- _Work required_: From the data below, set down exactly the lines between the one holding "intros ->. done." and the one holding "Forall (fun c => contains_char slash c = false) l ->", inclusive, and no others.

- _Working data_:
-*-*-

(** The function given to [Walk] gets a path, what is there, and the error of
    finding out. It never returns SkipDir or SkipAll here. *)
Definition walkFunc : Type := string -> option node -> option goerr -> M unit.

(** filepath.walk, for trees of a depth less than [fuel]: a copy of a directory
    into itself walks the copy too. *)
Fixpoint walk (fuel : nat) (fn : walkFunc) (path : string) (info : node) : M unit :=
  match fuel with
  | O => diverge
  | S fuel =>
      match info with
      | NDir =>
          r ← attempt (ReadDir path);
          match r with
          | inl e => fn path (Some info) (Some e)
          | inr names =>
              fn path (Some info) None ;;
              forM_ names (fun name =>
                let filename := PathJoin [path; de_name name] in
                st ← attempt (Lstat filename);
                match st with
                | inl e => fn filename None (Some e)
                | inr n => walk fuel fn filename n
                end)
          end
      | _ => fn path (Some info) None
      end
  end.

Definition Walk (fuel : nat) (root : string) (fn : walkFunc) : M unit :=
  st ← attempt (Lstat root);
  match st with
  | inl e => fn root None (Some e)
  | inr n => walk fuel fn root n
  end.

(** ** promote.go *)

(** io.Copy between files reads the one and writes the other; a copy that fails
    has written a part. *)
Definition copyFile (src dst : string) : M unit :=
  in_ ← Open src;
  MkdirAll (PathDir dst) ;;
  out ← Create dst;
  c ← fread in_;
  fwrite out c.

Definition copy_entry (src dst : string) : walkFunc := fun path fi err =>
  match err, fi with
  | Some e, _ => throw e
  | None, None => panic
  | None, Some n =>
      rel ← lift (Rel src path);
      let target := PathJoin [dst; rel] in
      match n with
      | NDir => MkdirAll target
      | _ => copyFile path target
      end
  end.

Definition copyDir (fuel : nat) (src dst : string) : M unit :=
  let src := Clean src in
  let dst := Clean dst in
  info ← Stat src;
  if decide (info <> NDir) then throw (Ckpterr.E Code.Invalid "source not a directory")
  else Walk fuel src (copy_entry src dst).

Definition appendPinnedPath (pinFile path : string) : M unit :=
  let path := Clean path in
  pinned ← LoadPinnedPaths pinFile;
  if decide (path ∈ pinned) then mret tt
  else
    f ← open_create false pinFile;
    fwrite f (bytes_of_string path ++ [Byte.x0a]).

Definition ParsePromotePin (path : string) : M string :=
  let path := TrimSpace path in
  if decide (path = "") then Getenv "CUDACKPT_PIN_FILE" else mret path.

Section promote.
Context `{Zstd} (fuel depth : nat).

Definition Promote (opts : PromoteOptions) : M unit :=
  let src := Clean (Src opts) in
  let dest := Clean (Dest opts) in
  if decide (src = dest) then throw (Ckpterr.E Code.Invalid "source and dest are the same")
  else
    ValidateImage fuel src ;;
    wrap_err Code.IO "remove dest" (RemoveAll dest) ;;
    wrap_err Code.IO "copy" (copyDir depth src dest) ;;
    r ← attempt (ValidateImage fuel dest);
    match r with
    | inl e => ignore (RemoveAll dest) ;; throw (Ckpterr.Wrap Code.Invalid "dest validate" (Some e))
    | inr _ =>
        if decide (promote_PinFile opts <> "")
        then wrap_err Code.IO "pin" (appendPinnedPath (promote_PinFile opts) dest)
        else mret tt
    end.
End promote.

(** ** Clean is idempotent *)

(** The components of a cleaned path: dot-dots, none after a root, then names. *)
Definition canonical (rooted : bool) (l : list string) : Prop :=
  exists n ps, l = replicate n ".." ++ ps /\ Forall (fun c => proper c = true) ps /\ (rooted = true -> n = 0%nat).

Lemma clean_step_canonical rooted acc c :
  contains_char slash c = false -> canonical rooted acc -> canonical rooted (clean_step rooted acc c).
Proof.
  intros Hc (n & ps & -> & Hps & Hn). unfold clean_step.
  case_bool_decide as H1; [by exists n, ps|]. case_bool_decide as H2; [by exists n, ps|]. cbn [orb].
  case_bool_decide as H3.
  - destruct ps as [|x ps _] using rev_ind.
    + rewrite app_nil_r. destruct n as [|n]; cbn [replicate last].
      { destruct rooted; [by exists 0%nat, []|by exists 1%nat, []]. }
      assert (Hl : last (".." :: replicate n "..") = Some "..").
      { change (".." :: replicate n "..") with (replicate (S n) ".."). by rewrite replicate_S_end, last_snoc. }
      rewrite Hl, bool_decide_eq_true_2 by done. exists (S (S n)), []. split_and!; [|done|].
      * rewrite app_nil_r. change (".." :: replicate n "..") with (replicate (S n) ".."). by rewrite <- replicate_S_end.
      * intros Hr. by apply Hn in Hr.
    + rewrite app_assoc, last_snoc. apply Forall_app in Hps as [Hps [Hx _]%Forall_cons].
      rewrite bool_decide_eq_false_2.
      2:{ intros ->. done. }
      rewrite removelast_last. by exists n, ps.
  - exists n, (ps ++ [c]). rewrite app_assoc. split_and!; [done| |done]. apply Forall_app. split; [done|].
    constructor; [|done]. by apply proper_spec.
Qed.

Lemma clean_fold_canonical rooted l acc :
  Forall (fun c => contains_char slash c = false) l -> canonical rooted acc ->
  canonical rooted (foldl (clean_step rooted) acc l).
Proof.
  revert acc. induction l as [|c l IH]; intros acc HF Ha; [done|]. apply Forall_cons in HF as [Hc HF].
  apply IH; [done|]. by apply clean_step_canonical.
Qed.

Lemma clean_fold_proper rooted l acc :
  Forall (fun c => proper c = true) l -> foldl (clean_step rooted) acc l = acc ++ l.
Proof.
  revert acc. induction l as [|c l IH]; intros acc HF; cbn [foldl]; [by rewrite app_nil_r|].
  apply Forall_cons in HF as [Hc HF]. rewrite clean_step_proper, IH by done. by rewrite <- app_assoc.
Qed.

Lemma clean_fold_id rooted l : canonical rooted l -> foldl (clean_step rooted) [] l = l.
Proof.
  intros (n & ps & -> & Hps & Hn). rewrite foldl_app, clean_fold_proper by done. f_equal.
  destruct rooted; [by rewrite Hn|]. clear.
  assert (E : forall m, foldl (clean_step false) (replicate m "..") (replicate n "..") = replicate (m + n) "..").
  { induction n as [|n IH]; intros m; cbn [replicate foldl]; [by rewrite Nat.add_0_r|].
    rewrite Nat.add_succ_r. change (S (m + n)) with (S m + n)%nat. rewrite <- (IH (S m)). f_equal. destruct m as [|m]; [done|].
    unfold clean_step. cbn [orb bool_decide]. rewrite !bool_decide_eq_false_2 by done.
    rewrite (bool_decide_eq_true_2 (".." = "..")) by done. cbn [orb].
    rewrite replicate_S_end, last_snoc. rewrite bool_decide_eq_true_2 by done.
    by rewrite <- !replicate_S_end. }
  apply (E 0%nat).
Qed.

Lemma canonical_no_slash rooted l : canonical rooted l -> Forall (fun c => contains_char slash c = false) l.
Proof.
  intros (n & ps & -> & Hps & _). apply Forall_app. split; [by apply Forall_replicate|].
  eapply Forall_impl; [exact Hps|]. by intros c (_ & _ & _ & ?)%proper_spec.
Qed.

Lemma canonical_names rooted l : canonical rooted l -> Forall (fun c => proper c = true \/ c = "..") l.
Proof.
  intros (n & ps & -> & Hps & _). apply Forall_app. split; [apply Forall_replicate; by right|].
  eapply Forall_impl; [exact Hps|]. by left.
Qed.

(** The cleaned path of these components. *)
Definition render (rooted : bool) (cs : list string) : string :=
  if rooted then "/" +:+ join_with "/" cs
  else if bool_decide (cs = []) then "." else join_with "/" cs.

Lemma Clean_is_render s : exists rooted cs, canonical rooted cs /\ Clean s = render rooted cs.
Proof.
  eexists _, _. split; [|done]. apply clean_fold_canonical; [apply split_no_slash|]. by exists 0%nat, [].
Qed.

-*-*-

- _Response to the task_:
      2:{ intros ->. done. }
      rewrite removelast_last. by exists n, ps.
  - exists n, (ps ++ [c]). rewrite app_assoc. split_and!; [done| |done]. apply Forall_app. split; [done|].
    constructor; [|done]. by apply proper_spec.
Qed.

Lemma clean_fold_canonical rooted l acc :
  Forall (fun c => contains_char slash c = false) l -> canonical rooted acc ->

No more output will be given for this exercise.